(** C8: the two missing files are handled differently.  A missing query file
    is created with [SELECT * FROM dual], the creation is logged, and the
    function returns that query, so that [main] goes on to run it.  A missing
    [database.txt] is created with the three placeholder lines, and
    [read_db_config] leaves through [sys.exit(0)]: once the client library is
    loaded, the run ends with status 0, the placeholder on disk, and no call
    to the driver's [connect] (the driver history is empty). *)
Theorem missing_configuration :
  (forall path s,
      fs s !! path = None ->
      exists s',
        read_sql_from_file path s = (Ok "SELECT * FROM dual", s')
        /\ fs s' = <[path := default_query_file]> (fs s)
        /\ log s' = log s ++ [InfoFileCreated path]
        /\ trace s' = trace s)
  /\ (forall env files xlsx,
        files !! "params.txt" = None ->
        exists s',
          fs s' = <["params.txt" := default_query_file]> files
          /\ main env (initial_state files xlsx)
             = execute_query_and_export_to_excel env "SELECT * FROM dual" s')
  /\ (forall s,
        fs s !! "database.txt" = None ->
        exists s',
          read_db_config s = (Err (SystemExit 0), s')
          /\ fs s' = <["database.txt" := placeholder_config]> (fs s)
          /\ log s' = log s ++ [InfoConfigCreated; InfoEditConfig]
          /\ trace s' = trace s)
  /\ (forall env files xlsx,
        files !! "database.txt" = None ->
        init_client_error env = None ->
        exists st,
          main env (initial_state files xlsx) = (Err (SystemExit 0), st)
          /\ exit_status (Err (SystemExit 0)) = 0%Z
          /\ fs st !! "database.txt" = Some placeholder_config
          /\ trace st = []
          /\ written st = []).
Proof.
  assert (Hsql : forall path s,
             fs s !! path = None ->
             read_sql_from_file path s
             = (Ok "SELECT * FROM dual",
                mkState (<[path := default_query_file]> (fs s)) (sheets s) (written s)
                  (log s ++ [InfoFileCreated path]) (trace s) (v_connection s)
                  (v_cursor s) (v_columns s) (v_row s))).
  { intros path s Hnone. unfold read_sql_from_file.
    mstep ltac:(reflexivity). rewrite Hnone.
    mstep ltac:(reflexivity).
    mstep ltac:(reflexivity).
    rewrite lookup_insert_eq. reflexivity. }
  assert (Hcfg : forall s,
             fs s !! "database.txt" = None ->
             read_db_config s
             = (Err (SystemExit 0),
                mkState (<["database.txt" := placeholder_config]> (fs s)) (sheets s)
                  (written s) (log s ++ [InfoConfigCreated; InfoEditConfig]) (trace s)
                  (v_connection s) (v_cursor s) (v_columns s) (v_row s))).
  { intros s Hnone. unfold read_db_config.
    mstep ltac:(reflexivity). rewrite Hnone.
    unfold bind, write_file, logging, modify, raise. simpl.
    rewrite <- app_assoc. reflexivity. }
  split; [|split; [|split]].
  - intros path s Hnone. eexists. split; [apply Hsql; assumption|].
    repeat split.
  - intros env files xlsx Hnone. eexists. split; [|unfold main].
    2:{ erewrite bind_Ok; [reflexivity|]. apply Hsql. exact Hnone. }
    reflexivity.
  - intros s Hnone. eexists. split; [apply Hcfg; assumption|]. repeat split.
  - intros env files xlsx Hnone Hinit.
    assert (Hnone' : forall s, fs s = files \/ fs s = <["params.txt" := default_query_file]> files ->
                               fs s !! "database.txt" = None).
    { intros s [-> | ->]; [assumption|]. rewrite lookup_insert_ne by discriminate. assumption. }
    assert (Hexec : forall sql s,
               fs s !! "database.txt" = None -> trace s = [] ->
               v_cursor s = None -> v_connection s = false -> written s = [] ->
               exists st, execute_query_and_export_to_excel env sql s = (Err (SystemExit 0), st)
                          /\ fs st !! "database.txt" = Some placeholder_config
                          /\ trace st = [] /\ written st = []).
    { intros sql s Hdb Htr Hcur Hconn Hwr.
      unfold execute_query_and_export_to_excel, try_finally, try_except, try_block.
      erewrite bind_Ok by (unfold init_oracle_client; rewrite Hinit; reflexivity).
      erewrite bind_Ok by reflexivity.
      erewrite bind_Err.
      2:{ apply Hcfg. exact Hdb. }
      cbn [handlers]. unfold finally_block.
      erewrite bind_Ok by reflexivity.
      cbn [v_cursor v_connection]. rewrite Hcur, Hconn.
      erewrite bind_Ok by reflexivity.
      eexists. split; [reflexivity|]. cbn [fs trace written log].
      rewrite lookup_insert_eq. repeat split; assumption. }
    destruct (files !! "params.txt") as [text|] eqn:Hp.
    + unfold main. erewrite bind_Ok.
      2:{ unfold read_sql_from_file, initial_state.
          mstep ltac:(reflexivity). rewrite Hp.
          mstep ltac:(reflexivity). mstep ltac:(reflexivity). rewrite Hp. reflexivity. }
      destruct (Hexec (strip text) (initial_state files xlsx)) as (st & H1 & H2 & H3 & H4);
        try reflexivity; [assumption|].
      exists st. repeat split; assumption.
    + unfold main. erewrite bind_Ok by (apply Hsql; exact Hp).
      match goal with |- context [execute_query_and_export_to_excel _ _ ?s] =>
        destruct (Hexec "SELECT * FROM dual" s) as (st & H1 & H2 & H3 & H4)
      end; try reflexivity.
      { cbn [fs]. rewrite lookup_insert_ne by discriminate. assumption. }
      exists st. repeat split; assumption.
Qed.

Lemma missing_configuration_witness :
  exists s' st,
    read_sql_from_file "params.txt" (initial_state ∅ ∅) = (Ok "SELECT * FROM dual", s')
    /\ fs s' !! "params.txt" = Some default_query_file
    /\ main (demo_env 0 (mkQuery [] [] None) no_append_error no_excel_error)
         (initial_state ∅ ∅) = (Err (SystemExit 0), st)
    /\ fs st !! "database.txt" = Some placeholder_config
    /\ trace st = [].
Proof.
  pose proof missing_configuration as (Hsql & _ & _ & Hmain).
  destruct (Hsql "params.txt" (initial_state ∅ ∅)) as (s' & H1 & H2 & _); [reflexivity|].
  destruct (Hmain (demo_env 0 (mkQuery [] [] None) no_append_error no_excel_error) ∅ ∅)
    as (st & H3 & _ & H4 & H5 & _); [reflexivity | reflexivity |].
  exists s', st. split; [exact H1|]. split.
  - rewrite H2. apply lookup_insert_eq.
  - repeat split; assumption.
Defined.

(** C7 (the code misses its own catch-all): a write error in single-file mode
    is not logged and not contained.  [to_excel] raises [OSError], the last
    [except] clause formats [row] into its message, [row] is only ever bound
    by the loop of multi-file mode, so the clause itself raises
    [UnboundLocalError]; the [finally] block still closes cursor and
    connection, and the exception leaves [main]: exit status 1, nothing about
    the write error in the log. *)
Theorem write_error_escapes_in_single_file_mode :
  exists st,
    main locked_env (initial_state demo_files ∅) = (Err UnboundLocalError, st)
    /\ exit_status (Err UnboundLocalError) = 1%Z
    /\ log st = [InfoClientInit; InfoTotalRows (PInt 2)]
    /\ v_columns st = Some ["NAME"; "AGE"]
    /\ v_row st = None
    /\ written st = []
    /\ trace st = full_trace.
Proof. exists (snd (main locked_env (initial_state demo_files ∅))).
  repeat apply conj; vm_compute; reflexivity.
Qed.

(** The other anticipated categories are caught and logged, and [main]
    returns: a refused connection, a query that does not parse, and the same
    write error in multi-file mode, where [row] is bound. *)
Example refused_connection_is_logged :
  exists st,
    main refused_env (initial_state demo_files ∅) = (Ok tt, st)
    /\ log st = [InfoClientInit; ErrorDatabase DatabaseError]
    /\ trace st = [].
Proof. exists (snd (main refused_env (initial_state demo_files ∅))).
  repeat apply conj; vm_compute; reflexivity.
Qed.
+++
- _WHAT TO DO_
Answer with a single number, the count of lines above that contain "split".

- _EXERCISE RESULT_
11